English literacy acquisition is harder and slower, and thereby more expensive

It is easy to understand that learning to read and write with a spelling system that uses 185 graphemes must take longer than doing so with a mere 50. It is therefore not surprising that a cross-European team led by Professor Philip Seymour from Dundee university which investigated literacy acquisition rates in 13 languages concluded in 2003 (British Journal of Psychology): “Children from a majority of European countries become accurate and fluent in foundation level reading before the end of the first school year. ....The rate of development in English is more than twice as slow.” Establishing exactly how much more time English-speaking children need for learning to read is difficult, because of individual learning differences, and the effect of different teachers. But we are unlikely to be far off the mark by guessing that a spelling system which uses three times more graphemes than others, is going to make the learning of basic letter-to-sound rules correspondingly slower. A longer time needed for learning to read and write means less time for other subjects.

Difficult-to-master systems invariably also result in higher failure rates. Not many people could learn to use computers with the old DOS operating system. The difficulties posed by the inconsistency of English spelling are similar to those posed by early computers. They prevent millions from ever becoming competent readers or spellers, with devastating effects on their lives. They reduce their employment prospects and exclude them from the mainstream of life.

Literacy teaching is more difficult

When all spellings have reliable sounds and the total number of spellings used is only 50 or fewer, as in all European languages other than English, teaching children to read requires very little training. Almost any literate adult or child can do it. Because English uses 185 spellings, 69 of which have variable sounds, English literacy has to be taught by well-trained professionals.

Because of the teaching difficulties, there is also still much disagreement about how best to teach English literacy. Since the 1950’s, ever since all English-speaking countries began to monitor literacy standards more carefully, and have invariably found them disappointing, there has been much expensive but unprofitable research into different teaching methods, along with costly support for struggling pupils.

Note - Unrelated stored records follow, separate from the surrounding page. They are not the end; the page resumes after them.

(** X15. [device_release] always returns 0 and leaves the kernel state, hence
    every stored message, as it was; on the released file every ioctl, write
    and read fails with [EINVAL] without changing anything, and releasing it
    again changes nothing. *)
Theorem released_file_is_dead (inode : inode_t) (file : option file_t) (k : kernel) :
  exists file',
    device_release inode file k = (inr file', k)
    /\ (forall f, file' = Some f -> private_data f = None)
    /\ device_release inode file' k = (inr file', k)
    /\ forall (k1 : kernel) (cmd param : Z) (buffer : option (list byte)) (len : N),
        device_ioctl file' cmd param k1 = (inl EINVAL, k1)
        /\ device_write file' buffer len k1 = (inl EINVAL, k1)
        /\ device_read file' buffer len k1 = (inl EINVAL, k1).
Proof.
  destruct file as [[finode [state|]]|]; cbn [device_release private_data file_inode].
  - exists (Some (mk_file finode None)). repeat split.
    intros f [= <-]. reflexivity.
  - exists (Some (mk_file finode None)). repeat split.
    intros f [= <-]. reflexivity.
  - exists None. repeat split. discriminate.
Qed.

(** ** Messages outlive sessions *)

Lemma never_written_lookup cs k m c ch :
  lookup_channel k m c = Some ch ->
  never_written cs k m c ->
  lookup_channel (exec_all cs k) m c = Some ch.
Proof.
  unfold exec_all. revert k.
  induction cs as [|call cs IH]; intros k Hch Hnw; cbn; [exact Hch|].
  destruct Hnw as [Hnot Hrest].
  apply IH; [|exact Hrest].
  apply (proj2 (exec_persist call k m c ch Hch) Hnot).
Qed.
(** A text in which every declaration already holds the value that the
    rewriting would put there is a fixed point of the rewriting. *)
Lemma new_content_fixed versions s :
  (forall key name gs,
      In (key, name) fields -> occurs_in (field_pattern name) s gs ->
      group 2 gs = str (lookup versions key)) ->
  (forall gs, occurs_in (string_pattern "FIRMWARE_VERSION_STRING") s gs ->
              group 2 gs = version_text versions) ->
  (forall gs, occurs_in (string_pattern "FIRMWARE_VERSION_FULL") s gs ->
              group 2 gs = full_text versions) ->
  new_content versions s = s.
Proof.
  intros Hf Hs Hfull. unfold new_content, update_fields.
  rewrite (field_sub_fixed "FIRMWARE_VERSION_MAJOR")
    by (intros gs; apply (Hf "major"%string); left; reflexivity).
  rewrite (field_sub_fixed "FIRMWARE_VERSION_MINOR")
    by (intros gs; apply (Hf "minor"%string); right; left; reflexivity).
  rewrite (field_sub_fixed "FIRMWARE_VERSION_PATCH")
    by (intros gs; apply (Hf "patch"%string); right; right; left; reflexivity).
  rewrite (field_sub_fixed "FIRMWARE_BUILD_NUMBER")
    by (intros gs; apply (Hf "build"%string); right; right; right; left; reflexivity).
  rewrite (string_sub_fixed "FIRMWARE_VERSION_STRING") by assumption.
  now apply string_sub_fixed.
Qed.

(** *** The digits that [str] writes *)

Lemma digits_of_head fuel n acc :
  (N.log2 n < N.of_nat fuel)%N -> n <> 0%N ->
  exists c ds, digits_of fuel n acc = c :: ds ++ acc /\ c <> 48%N.
Proof.
  revert n acc; induction fuel as [|f IH]; intros n acc Hf Hn; [lia|].
  cbn [digits_of].
  pose proof (N.div_mod n 10%N) as Hdm.
  assert (Hm : (n mod 10 < 10)%N) by (apply N.mod_lt; discriminate).
  remember (n / 10)%N as q eqn:Eq. remember (n mod 10)%N as m eqn:Em.
  destruct (N.eqb_spec q 0%N) as [E|E].
  - exists (48 + m)%N, []. split; [reflexivity|]. lia.
  - destruct (IH q ((48 + m)%N :: acc)) as (c & ds & Ed & Hc); [|assumption|].
    + assert (H : (N.log2 (2 * q) <= N.log2 n)%N)
        by (apply N.log2_le_mono; lia).
      rewrite N.log2_double in H by lia. lia.
    + exists c, (ds ++ [(48 + m)%N]). split; [|assumption].
      rewrite Ed. cbn [app]. now rewrite <- app_assoc.
Qed.

(** [str] writes no leading zero: the only text it writes that begins with
    the digit zero is the single digit zero. *)
Lemma str_leading_zero n rest : str n = 48%N :: rest -> rest = [].
Proof.
  destruct (N.eq_dec n 0) as [->|Hn].
  - now intros [= <-].
  - unfold str.
    destruct (digits_of_head (S (N.to_nat (N.log2 n))) n []) as (c & ds & E & Hc);
      [lia|assumption|].
    rewrite E. intros [= Ec _]. contradiction.
Qed.

Lemma str_injective a b : str a = str b -> a = b.
Proof. intros E. rewrite <- (int_str a), <- (int_str b). now rewrite E. Qed.

(** Two texts that agree up to and after their first [c] agree on both
    sides of it. *)
Lemma split_at_first (c : char) x y r r' :
  ~ In c x -> ~ In c y -> x ++ c :: r = y ++ c :: r' -> x = y /\ r = r'.
Proof.
  revert y. induction x as [|a x IH]; intros [|b y] Hx Hy E; cbn [app] in E.
  - injection E as ->. auto.
  - injection E as <- _. exfalso. apply Hy. now left.
  - injection E as -> _. exfalso. apply Hx. now left.
  - injection E as -> E.
    destruct (IH y) as [-> ->]; auto.
    + intros H. apply Hx. now right.
    + intros H. apply Hy. now right.
Qed.

Lemma str_no_char c n : ascii_isdecimal c = false -> ~ In c (str n).
Proof.
  intros Hc H. pose proof (str_digits n) as Hd. rewrite Forall_forall in Hd.
  specialize (Hd _ H). congruence.
Qed.

End Fixed.

(** ** The runs *)

Section Extras.

Context {U : UnicodeTables} {P : Platform}.

Lemma re_search_none p s gs :
  re_search p s = None -> ~ occurs_in p s gs.
Proof.
  intros E Ho. destruct (occurs_search_from p 0 s gs Ho) as (j & gs' & Es).
  unfold re_search in E. congruence.
Qed.

Lemma none_found_spec content p gs :
  none_found content = true -> In p rewritten_patterns -> ~ occurs_in p content gs.
Proof.
  unfold none_found. rewrite forallb_forall. intros H Hp.
  specialize (H p Hp). apply re_search_none.
  now destruct (re_search p content).
Qed.

Lemma none_found_parse content :
  none_found content = true ->
  parse content = record 0 0 0 0 /\ warnings content = map warning_line kinds.
Proof.
  unfold none_found. rewrite forallb_forall. intros H.
  assert (F : forall key name, In (key, (field_pattern name, lit name)) patterns ->
                               re_search (field_pattern name) content = None).
  { intros key name Hin. specialize (H (field_pattern name)).
    destruct (re_search (field_pattern name) content); [|reflexivity].
    assert (false = true); [|discriminate]. apply H.
    unfold rewritten_patterns. apply in_or_app. left.
    apply in_map_iff. now exists (key, (field_pattern name, lit name)). }
  pose proof (F (lit "major") "FIRMWARE_VERSION_MAJOR"%string ltac:(left; reflexivity)) as E1.
  pose proof (F (lit "minor") "FIRMWARE_VERSION_MINOR"%string
                ltac:(right; left; reflexivity)) as E2.
  pose proof (F (lit "patch") "FIRMWARE_VERSION_PATCH"%string
                ltac:(right; right; left; reflexivity)) as E3.
  pose proof (F (lit "build") "FIRMWARE_BUILD_NUMBER"%string
                ltac:(right; right; right; left; reflexivity)) as E4.
  unfold parse, field_value, warnings, patterns. cbn [flat_map fst snd].
  rewrite E1, E2, E3, E4. split; reflexivity.
Qed.

Lemma all_found_warnings content : all_found content = true -> warnings content = [].
Proof.
  unfold all_found, warnings, patterns. cbn [forallb flat_map fst snd].
  destruct (re_search (field_pattern "FIRMWARE_VERSION_MAJOR") content); [|discriminate].
  destruct (re_search (field_pattern "FIRMWARE_VERSION_MINOR") content); [|discriminate].
  destruct (re_search (field_pattern "FIRMWARE_VERSION_PATCH") content); [|discriminate].
  destruct (re_search (field_pattern "FIRMWARE_BUILD_NUMBER") content); [|discriminate].
  reflexivity.
Qed.

Lemma kinds_dec k : {In k kinds} + {~ In k kinds}.
Proof.
  destruct (existsb (text_eqb k) kinds) eqn:E.
  - left. now apply kinds_mem.
  - right. intros H. apply kinds_mem in H. congruence.
Qed.
Class CryptoJS : Type := {
  (** [CryptoJS.SHA256(message)] *)
  SHA256 : string -> WordArray;
  (** [CryptoJS.HmacSHA256(message, key)] *)
  HmacSHA256 : string -> string -> WordArray;
  (** [CryptoJS.enc.Base64.stringify(wordArray)] *)
  Base64_stringify : WordArray -> string
}.

(** The library itself is not part of the repository. [Reference] gives the
    functions it implements: SHA-256 (FIPS 180-4), HMAC (RFC 2104) and
    Base64 (RFC 4648), on the UTF-8 bytes of the strings. *)
Module Reference.

Definition wrap32 (x : Z) : Z := x mod 4294967296.
Definition add32 (x y : Z) : Z := wrap32 (x + y).
Definition rotr (n x : Z) : Z :=
  Z.lor (Z.shiftr x n) (wrap32 (Z.shiftl x (32 - n))).
Definition lnot32 (x : Z) : Z := 4294967295 - x.

Definition Ch (x y z : Z) : Z := Z.lxor (Z.land x y) (Z.land (lnot32 x) z).
Definition Maj (x y z : Z) : Z :=
  Z.lxor (Z.lxor (Z.land x y) (Z.land x z)) (Z.land y z).
Definition bigsigma0 (x : Z) : Z :=
  Z.lxor (Z.lxor (rotr 2 x) (rotr 13 x)) (rotr 22 x).
Definition bigsigma1 (x : Z) : Z :=
  Z.lxor (Z.lxor (rotr 6 x) (rotr 11 x)) (rotr 25 x).
Definition smallsigma0 (x : Z) : Z :=
  Z.lxor (Z.lxor (rotr 7 x) (rotr 18 x)) (Z.shiftr x 3).
Definition smallsigma1 (x : Z) : Z :=
  Z.lxor (Z.lxor (rotr 17 x) (rotr 19 x)) (Z.shiftr x 10).

(** The first 32 bits of the fractional parts of the cube roots of the
    first 64 primes. *)
Definition round_constants : list Z :=
[ 1116352408; 1899447441; 3049323471; 3921009573;
  961987163; 1508970993; 2453635748; 2870763221;
  3624381080; 310598401; 607225278; 1426881987;
  1925078388; 2162078206; 2614888103; 3248222580;
  3835390401; 4022224774; 264347078; 604807628;
  770255983; 1249150122; 1555081692; 1996064986;
  2554220882; 2821834349; 2952996808; 3210313671;
  3336571891; 3584528711; 113926993; 338241895;
  666307205; 773529912; 1294757372; 1396182291;
  1695183700; 1986661051; 2177026350; 2456956037;
  2730485921; 2820302411; 3259730800; 3345764771;
  3516065817; 3600352804; 4094571909; 275423344;
  430227734; 506948616; 659060556; 883997877;
  958139571; 1322822218; 1537002063; 1747873779;
  1955562222; 2024104815; 2227730452; 2361852424;
  2428436474; 2756734187; 3204031479; 3329325298 ].

(** The eight words of a hash value, and of the working variables. *)
Record Hash : Type := mkHash {
  h0 : Z; h1 : Z; h2 : Z; h3 : Z; h4 : Z; h5 : Z; h6 : Z; h7 : Z
}.

(** The first 32 bits of the fractional parts of the square roots of the
    first 8 primes. *)
Definition initial_hash : Hash :=
  mkHash 1779033703 3144134277 1013904242 2773480762
         1359893119 2600822924 528734635 1541459225.

(** Padding: the bit 1, zeros up to 56 modulo 64 bytes, then the length
    in bits as a 64-bit big-endian integer. *)
Definition be_bytes (n : nat) (x : Z) : list Z :=
  map (fun i => Z.shiftr x (8 * Z.of_nat i) mod 256) (rev (seq 0 n)).

Definition pad (msg : list Z) : list Z :=
  let len := Z.of_nat (List.length msg) in
  msg ++ [128] ++ repeat 0 (Z.to_nat ((55 - len) mod 64)) ++ be_bytes 8 (8 * len).

Fixpoint words_of_bytes (bs : list Z) : list Z :=
  match bs with
  | a :: b :: c :: d :: rest =>
      (((a * 256 + b) * 256 + c) * 256 + d) :: words_of_bytes rest
  | _ => []
  end.

Fixpoint blocks_of_words (n : nat) (ws : list Z) : list (list Z) :=
  match n with
  | O => []
  | S n' => firstn 16 ws :: blocks_of_words n' (skipn 16 ws)
  end.

(** The message schedule, latest word first while it is built. *)
Fixpoint extend_schedule (n : nat) (rev_w : list Z) : list Z :=
  match n with
  | O => rev_w
  | S n' =>
      let wt := add32 (add32 (add32 (smallsigma1 (nth 1 rev_w 0)) (nth 6 rev_w 0))
                             (smallsigma0 (nth 14 rev_w 0)))
                      (nth 15 rev_w 0) in
      extend_schedule n' (wt :: rev_w)
  end.

Definition schedule (block : list Z) : list Z :=
  rev (extend_schedule 48 (rev block)).

Definition round (v : Hash) (kw : Z * Z) : Hash :=
  let t1 := add32 (add32 (add32 (add32 (h7 v) (bigsigma1 (h4 v)))
                                (Ch (h4 v) (h5 v) (h6 v)))
                         (fst kw))
                  (snd kw) in
  let t2 := add32 (bigsigma0 (h0 v)) (Maj (h0 v) (h1 v) (h2 v)) in
  mkHash (add32 t1 t2) (h0 v) (h1 v) (h2 v) (add32 (h3 v) t1) (h4 v) (h5 v) (h6 v).

Definition compress (H : Hash) (block : list Z) : Hash :=
  let v := fold_left round (combine round_constants (schedule block)) H in
  mkHash (add32 (h0 H) (h0 v)) (add32 (h1 H) (h1 v))
         (add32 (h2 H) (h2 v)) (add32 (h3 H) (h3 v))
         (add32 (h4 H) (h4 v)) (add32 (h5 H) (h5 v))
         (add32 (h6 H) (h6 v)) (add32 (h7 H) (h7 v)).

Definition byte_of_Z (z : Z) : byte :=
  match Byte.of_N (Z.to_N (z mod 256)) with
  | Some b => b
  | None => x00
  end.

Definition Z_of_byte (b : byte) : Z := Z.of_N (Byte.to_N b).

Definition word_bytes (x : Z) : list byte :=
  [ byte_of_Z (Z.shiftr x 24); byte_of_Z (Z.shiftr x 16);
    byte_of_Z (Z.shiftr x 8); byte_of_Z x ].

Definition hash_bytes (H : Hash) : list byte :=
  word_bytes (h0 H) ++ word_bytes (h1 H) ++ word_bytes (h2 H) ++ word_bytes (h3 H) ++
  word_bytes (h4 H) ++ word_bytes (h5 H) ++ word_bytes (h6 H) ++ word_bytes (h7 H).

The educational prospects of weak English-speaking pupils are worse than in other languages

Even children of average ability take longer to learn to read and write English than their contemporaries in other languages, but the weakest Anglophone pupils need an extremely long time to achieve even moderate literacy. Until they do so, they cannot learn much else. Other spelling systems give all pupils readier access to wider learning.

Initial English literacy acquisition is hard enough, but catching up is even harder. This explains why most well-intentioned and expensive initiatives to improve inadequate adult literacy skills have brought disappointing results, with particularly serious consequences for the rehabilitation of offenders.

Poor literacy skills undoubtedly help to land many prisoners in jail in the first place. They also handicap efforts to prevent re-offending. To what extent criminality is a direct result of illiteracy may be hard to calculate precisely, but according to a recent report by the Scottish prison service, 50% of prisoners are functionally illiterate: http://news.stv.tv/scotland/150989-fifty-per-cent-of-male-scots-prisoners-are-illiterate/ .

Education is the proven best way to prevent re-offending. In countries where the literacy rates of prisoners are generally higher, improving their education while behind bars is also much easier. The poor literacy skills of many English-speaking offenders make this more difficult and repeated returns to jail more likely, with very high social and economic costs.